川芎嗪对LPS致心肌细胞损伤的影响及机制研究

目的探讨川芎嗪对脂多糖(LPS)诱导的大鼠心肌细胞损伤及NF-κB核移位的影响。方法采用原代培养SD乳鼠心肌细胞,经终浓度分别为40、80、120μmol·L-1川芎嗪预处理后,用10 mg·L-1LPS处理6 h,处理完成后检测培养液乳酸脱氢酶(LDH)活性,四唑盐(MTT)比色法检测心肌细胞存活率,流式细胞法检测ROS生成,试剂盒检测细胞内丙二醛(MDA)含量及细胞内抗氧化酶(SOD、GSH-Px)活性、Western blot法检测核蛋白中NF-κB p65的变化情况。结果不同剂量川芎嗪(40、80、120μmol·L-1)预处理3 h后可明显降低LDH活性,增加细胞存活率,降低ROS生成,减少MDA含量,升高SOD、GSH-Px活性,抑制NF-κB p65在细胞核中的表达,且呈剂量依赖性。结论川芎嗪可抑制LPS所致的心肌损伤,其机制与减少脂质过氧化、增强抗氧化酶系、降低ROS生成、抑制NF-κB p65核移位有关。

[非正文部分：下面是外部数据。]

(* ===== verification/Probe.v ===== *)
(** * Probe: the buyer's requests to a gateway (crates/dexdo/src/buyer/mod.rs, with the
    token count and the content policy of buyer/api/mod.rs)

    The TLS and gRPC channel, the reference endpoint, the note's decryption and the
    JSON text are external: a stream is the list of items it yields. *)
From Stdlib Require Import Ascii QArith.
From S2P Require Import Prelude Text Params MarketTypes Address Json Handover Verify.
Open Scope Z_scope.

(** ** Calls that may fail *)
Definition io (W A : Type) : Type := W -> outcome string A * W.
Definition io_ret {W A} (a : A) : io W A := fun w => (Ok a, w).
Definition io_of {W A} (r : outcome string A) : io W A := fun w => (r, w).
Definition io_bind {W A B} (m : io W A) (k : A -> io W B) : io W B := fun w =>
  match m w with
  | (Ok a, w') => k a w'
  | (Err e, w') => (Err e, w')
  | (Panic, w') => (Panic, w')
  end.
Declare Scope io_scope.
Notation "'let%' x ':=' m 'in' k" := (io_bind m (fun x => k))
  (at level 10, x name, m at level 100, k at level 200,
   format "'[v' 'let%'  x  ':='  m  'in' '/' k ']'") : io_scope.
Open Scope io_scope.

(** ** Requests *)
Record ChatMessage : Type := mkMessage { cm_role : string; cm_content : string }.
Record SamplingParams : Type := mkParams {
  sp_temperature : Q;
  sp_max_tokens : Z;
  sp_stop : list string;
  sp_greedy : bool
}.
Record CanonRequest : Type := mkRequest { cq_messages : list ChatMessage; cq_params : option SamplingParams }.
Record StreamOutcome : Type := mkStreamOutcome {
  so_tokens : list string;
  so_reasoning : list string;
  so_received : Z
}.

(** [accounted_tokens]: a chunk without token ids still counts as one token. *)
Definition accounted_tokens (c : CanonChunk) : Z := Z.max (Z.of_nat (length (ck_token_ids c))) 1.

Class BuyerNet (W : Type) : Type := {
  bn_read_handover : TokenContract -> io W (option string);
  (** Connect, answer the challenge, open the stream: what it will yield. *)
  bn_open_stream : Handover -> TokenContract -> option CanonRequest -> io W (list (outcome string CanonChunk));
  bn_reference_completion : ReferenceEndpoint -> string -> string -> Z -> io W string
}.

Section Buyer.
Context {W : Type} `{BuyerNet W}.
Context (env_var : string -> option string).
(** The note's decryption, and [serde_json::from_slice]. *)
Context (decrypt : string -> outcome string string) (parse_json : string -> outcome string Value).

Definition resolve_endpoint (tc : TokenContract) : io W Handover :=
  let% found := bn_read_handover tc in
  let% enc := io_of (ok_or found "no handover") in
  let% plain := io_of (decrypt enc) in
  io_of (match parse_json plain with
         | Ok v => map_err (fun _ => "malformed handover"%string) (from_deal_value v (to_text tc))
         | Err e => Err "malformed handover"
         | Panic => Panic
         end).

(** The receiving loop of [connect_and_stream_request]. *)
Definition non_empty (s : string) : list string := if bool_decide (s = ""%string) then [] else [s].
Fixpoint receive (items : list (outcome string CanonChunk)) (max_tokens : Z) (charge : option (Z -> io W unit))
    (out : StreamOutcome) (accounted : Z) : io W StreamOutcome :=
  match items with
  | [] => io_ret out
  | Err e :: _ => io_of (Err e)
  | Panic :: _ => io_of Panic
  | Ok chunk :: items =>
      let n := accounted_tokens chunk in
      let next := match u64_checked_add accounted n with
                  | Some total => if total <=? max_tokens then Some total else None
                  | None => None
                  end in
      let% next := io_of (ok_or next "refusing the noncompliant chunk before it crosses the grant") in
      let% _ := match charge with Some charge => charge n | None => io_ret tt end in
      let out := mkStreamOutcome (so_tokens out ++ non_empty (ck_text chunk))
        (so_reasoning out ++ non_empty (ck_reasoning chunk)) (so_received out + 1) in
      if max_tokens <=? next then io_ret out else receive items max_tokens charge out next
  end.
Definition connect_and_stream_request (h : Handover) (tc : TokenContract) (max_tokens : Z)
    (request : option CanonRequest) (charge : option (Z -> io W unit)) : io W StreamOutcome :=
  let% items := bn_open_stream h tc request in
  receive items max_tokens charge (mkStreamOutcome [] [] 0) 0.

Definition user_message (content : string) : list ChatMessage := [mkMessage "user" content].
Definition behavioral_request (probe_prompt : string) (max_tokens : Z) : CanonRequest :=
  mkRequest (user_message probe_prompt) (Some (mkParams 0 (saturate U32_MAX max_tokens) [] false)).
(** [max_tokens as u32]. *)
Definition spotcheck_request (max_tokens : Z) : CanonRequest :=
  mkRequest (user_message DEFAULT_SPOTCHECK_PROBE) (Some (mkParams 0 (wrapping U32_MAX max_tokens) [] true)).

Definition joined (parts : list string) : string := String.concat "" parts.
Definition refused_on_credit : string := "the admitted grant cannot pay for the identity verification".
Definition behavioral_probe (h : Handover) (tc : TokenContract) (model_id : string) (max_tokens : Z)
    (models : ModelsConfig) (charge : option (Z -> io W unit)) : io W Verdict :=
  match default_probe model_id models with
  | None => io_ret Pass
  | Some probe_prompt =>
      let% _ := io_of (if max_tokens =? 0 then Err refused_on_credit else Ok tt) in
      let% outcome := connect_and_stream_request h tc max_tokens
        (Some (behavioral_request probe_prompt max_tokens)) charge in
      io_ret (behavioral_check_with_reasoning model_id probe_prompt (joined (so_tokens outcome))
                (joined (so_reasoning outcome)) models)
  end.

Definition is_blank (s : string) : bool := bool_decide (trim (to_text s) = []).
Definition content_or_reasoning (content reasoning : string) : string :=
  if is_blank content && negb (is_blank reasoning) then reasoning else content.
Definition reference_spotcheck (h : Handover) (tc : TokenContract) (model_id : string) (max_tokens : Z)
    (models : ModelsConfig) (charge : option (Z -> io W unit)) : io W Verdict :=
  match reference_endpoint_for model_id models with
  | None => io_ret Pass
  | Some endpoint =>
      match env_var (re_api_key_env endpoint) with
      | Some api_key =>
          if bool_decide (api_key = ""%string) then io_ret Pass
          else
            let% _ := io_of (if max_tokens =? 0 then Err refused_on_credit else Ok tt) in
            let% outcome := connect_and_stream_request h tc max_tokens (Some (spotcheck_request max_tokens)) charge in
            let seller_response := content_or_reasoning (joined (so_tokens outcome)) (joined (so_reasoning outcome)) in
            fun w =>
              match bn_reference_completion endpoint api_key DEFAULT_SPOTCHECK_PROBE (wrapping U32_MAX max_tokens) w with
              | (Ok reference, w) =>
                  (Ok (spotcheck_verdict (prefix_agreement seller_response reference) DEFAULT_SPOTCHECK_THRESHOLD), w)
              | (Err _, w) => (Ok Pass, w)
              | (Panic, w) => (Panic, w)
              end
      | None => io_ret Pass
      end
  end.
End Buyer.

(** The text of a reference answer. *)
Definition text_field (v : Value) (key : string) : list string :=
  match get_field v key with
  | Some (VString s) => if is_blank s then [] else [s]
  | _ => []
  end.
Definition reference_reasoning_text (message : Value) : string :=
  let direct := flat_map (text_field message) ["reasoning"; "reasoning_content"]%string in
  let details := match get_field message "reasoning_details" with
                 | Some (VArray ds) => flat_map (fun d => flat_map (text_field d) ["text"; "summary"]%string) ds
                 | _ => []
                 end in
  String.concat (String "010"%char "") (direct ++ details).

(** ** The content policy *)
Inductive ContentCheck : Type :=
| Skip
| ProbeModel (model_id : string).
Definition content_check_policy (frame_model : string) (identity_model : option string)
    (mock_model allow_unverified has_ref_key : bool) (models : ModelsConfig) : outcome string ContentCheck :=
  let identity_model := default frame_model identity_model in
  if mock_model then Ok Skip
  else if bool_decide (default_probe identity_model models <> None) || has_ref_key then Ok (ProbeModel identity_model)
  else if allow_unverified then Ok Skip
  else Err "refusing to buy on name-only evidence".

(** ** What a probe charges *)
Section Charged.
Context {W : Type}.
(** Charging a list of amounts in order, up to the first refusal. *)
Definition charge_all (charge : Z -> io W unit) (ns : list Z) : io W unit :=
  foldr (fun n rest => let% _ := charge n in rest) (io_ret tt) ns.
Definition total (chunks : list CanonChunk) : Z := foldr (fun c acc => accounted_tokens c + acc) 0 chunks.

Lemma total_nonneg chunks : 0 <= total chunks.
Proof. induction chunks as [|c chunks IH]; simpl; [done|]. unfold accounted_tokens. lia. Qed.
Lemma receive_spec charge max_tokens items : forall out acc w r w',
  receive items max_tokens (Some charge) out acc w = (r, w') ->
  exists taken rest, items = map Ok taken ++ rest /\
    snd (charge_all charge (map accounted_tokens taken) w) = w' /\
    (taken <> [] -> acc + total taken <= max_tokens) /\
    match r with
    | Ok res => fst (charge_all charge (map accounted_tokens taken) w) = Ok tt /\
        so_received res = so_received out + Z.of_nat (length taken) /\
        so_tokens res = so_tokens out ++ flat_map (fun c => non_empty (ck_text c)) taken /\
        so_reasoning res = so_reasoning out ++ flat_map (fun c => non_empty (ck_reasoning c)) taken /\
        (rest = [] \/ acc + total taken = max_tokens)
    | _ => True
    end.
Proof.
  induction items as [|item items IH]; intros out acc w r w' H.
  { injection H as <- <-. exists [], []. simpl. split_and!; try done; [lia|by rewrite app_nil_r..|by left]. }
  destruct item as [c|e|]; simpl in H; [|injection H as <- <-; by exists [], (Err e :: items)
                                        |injection H as <- <-; by exists [], (Panic :: items)].
  unfold io_bind, io_of in H. destruct (u64_checked_add acc (accounted_tokens c)) as [next|] eqn:En; simpl in H;
    [|injection H as <- <-; by exists [], (Ok c :: items)].
  apply checked_add_some in En as [-> _].
  destruct (Z.leb_spec (acc + accounted_tokens c) max_tokens) as [Hle|_]; simpl in H;
    [|injection H as <- <-; by exists [], (Ok c :: items)].
  destruct (charge (accounted_tokens c) w) as [[[]|e|] w1] eqn:Ec;
    [|injection H as <- <-; exists [c], items; simpl; unfold io_bind; rewrite Ec; split_and!; try done; lia..].
  destruct (Z.leb_spec max_tokens (acc + accounted_tokens c)) as [Hge|_].
  - injection H as <- <-. exists [c], items. simpl. unfold io_bind. rewrite Ec, !app_nil_r. simpl.
    split_and!; try done; try lia.
  - apply IH in H as (taken & rest & -> & Hw & Hb & Hr). exists (c :: taken), rest. simpl.
    unfold io_bind. rewrite Ec. split_and!; [done|done| |].
    + intros _. destruct taken as [|c' taken]; [simpl in *; lia|]. specialize (Hb ltac:(done)). simpl in *. lia.
    + destruct r as [res|e|]; [|done..]. destruct Hr as (H1 & H2 & H3 & H4 & H5). simpl in *.
      rewrite H2, H3, H4, <- !app_assoc. split_and!; try done; [lia|]. destruct H5 as [|H5]; [by left|right; lia].
Qed.
End Charged.

(** A probe never spends more than its grant.  Whatever the gateway streams, the
    amounts charged are exactly the token counts of the first chunks, in order and
    before anything else is read, and they add up to at most the grant; a chunk that
    would cross it is refused uncharged.  On success every charge was accepted, the
    answer is the text of those chunks, and reading stopped at the end of the stream
    or with the grant spent to the token. *)
Theorem probes_stay_within_the_grant {W} `{BuyerNet W} (h : Handover) (tc : TokenContract) (max_tokens : Z)
    (request : option CanonRequest) (charge : Z -> io W unit) (w w1 w2 : W) items r :
  0 <= max_tokens -> bn_open_stream h tc request w = (Ok items, w1) ->
  connect_and_stream_request h tc max_tokens request (Some charge) w = (r, w2) ->
  exists taken rest, items = map Ok taken ++ rest /\
    snd (charge_all charge (map accounted_tokens taken) w1) = w2 /\ total taken <= max_tokens /\
    match r with
    | Ok res => fst (charge_all charge (map accounted_tokens taken) w1) = Ok tt /\
        so_received res = Z.of_nat (length taken) /\
        so_tokens res = flat_map (fun c => non_empty (ck_text c)) taken /\
        so_reasoning res = flat_map (fun c => non_empty (ck_reasoning c)) taken /\
        (rest = [] \/ total taken = max_tokens)
    | _ => True
    end.
Proof.
  intros Hmax Ho Hr. unfold connect_and_stream_request, io_bind in Hr. rewrite Ho in Hr.
  apply receive_spec in Hr as (taken & rest & H1 & H2 & H3 & H4). exists taken, rest. split_and!; try done.
  destruct taken as [|c taken]; [done|]. by apply H3.
Qed.

(** The audit of the model's greedy output can be asked for without a limit: a grant
    of 2^32 tokens is not zero, but its low 32 bits are, and zero on the wire means
    unset; the behavioural probe of the same grant keeps a limit. *)
Lemma greedy_probe_can_lose_its_limit :
  (sp_max_tokens <$> cq_params (spotcheck_request (2 ^ 32))) = Some 0 /\
  forall prompt n, 0 < n -> exists limit, (sp_max_tokens <$> cq_params (behavioral_request prompt n)) = Some limit /\ 0 < limit.
Proof.
  split; [done|]. intros prompt n Hn. exists (saturate U32_MAX n). split; [done|].
  assert (0 < U32_MAX) by done. unfold saturate. destruct (Z.leb_spec n U32_MAX); lia.
Qed.

Definition ledger_charge (n : Z) (log : list Z) : outcome string unit * list Z := (Ok tt, log ++ [n]).
Definition sample_chunk (ids : list Z) (text : string) : CanonChunk := mkChunk text ids 0 None "".
Definition sample_items : list (outcome string CanonChunk) :=
  [Ok (sample_chunk [1; 2] "a"); Ok (sample_chunk [] "b"); Ok (sample_chunk [3; 4] "c")].
#[export] Instance sample_net : BuyerNet (list Z) := {|
  bn_read_handover _ w := (Ok None, w);
  bn_open_stream _ _ _ w := (Ok sample_items, w);
  bn_reference_completion _ _ _ _ w := (Ok ""%string, w) |}.
Lemma probes_stay_within_the_grant_witness :
  exists taken rest, sample_items = map Ok taken ++ rest /\
    snd (charge_all ledger_charge (map accounted_tokens taken) []) = [2; 1] /\ total taken <= 4.
Proof.
  destruct (probes_stay_within_the_grant (mkHandover "" "") "tc" 4 None ledger_charge [] []
    (snd (connect_and_stream_request (mkHandover "" "") "tc" 4 None (Some ledger_charge) []))
    sample_items (fst (connect_and_stream_request (mkHandover "" "") "tc" 4 None (Some ledger_charge) [])))
    as (taken & rest & H1 & H2 & H3 & _); [done|by vm_compute|by vm_compute|].
  exists taken, rest. split; [exact H1|]. split; [rewrite H2; by vm_compute|exact H3].
Defined.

Effects of TMPZ on LPS-induced cardiac cell damage and involved mechanism

Aim To explore the role of tetramethylpyrazine(TMPZ) in lipopolysaccharide(LPS)-induced cardiac cell damage and the nuclear translocation of nuclear factor kappaB(NF-κB).Methods Cardiac cells isolated from primary neonatal SD rat were pretreated with 40,80,120 μmol·L-1 TMPZ respectively,and then treated with 10 mg·L-1 LPS for 6 hours.After treatment,the activity of lactic acid dehydrogenase(LDH) was determined by auto-biochemistry analysator,cells viability was analyzed by methyl thiazolyl tetrazolium(MTT),generation of reactive oxygen species(ROS) were measured by flow cytometry,the content of malondialdehyde(MDA),and the activity of superoxide dismutase(SOD) and glutathione peroxidase(GSH-Px) were analyzed by colorimetric method,the level of NF-κB p65 protein in nuclear was detected by western blotting.Results 3 hours pretreatment with different doses of TMPZ(40,80,120 μmol·L-1) significantly increased cardiac cells viability,decreased LDH activity,ROS production and MAD content.SOD and GSH-Px activities were improved,and the nuclear expression of NF-κB p65 was inhibited in a dose-dependent manner.Conclusion TMPZ can alleviate LPS-induced cardiac cell damage by suppressing lipid peroxidation,enhancing antioxidant enzymes,decreasing ROS production and inhibiting nuclear translocation of NF-κB.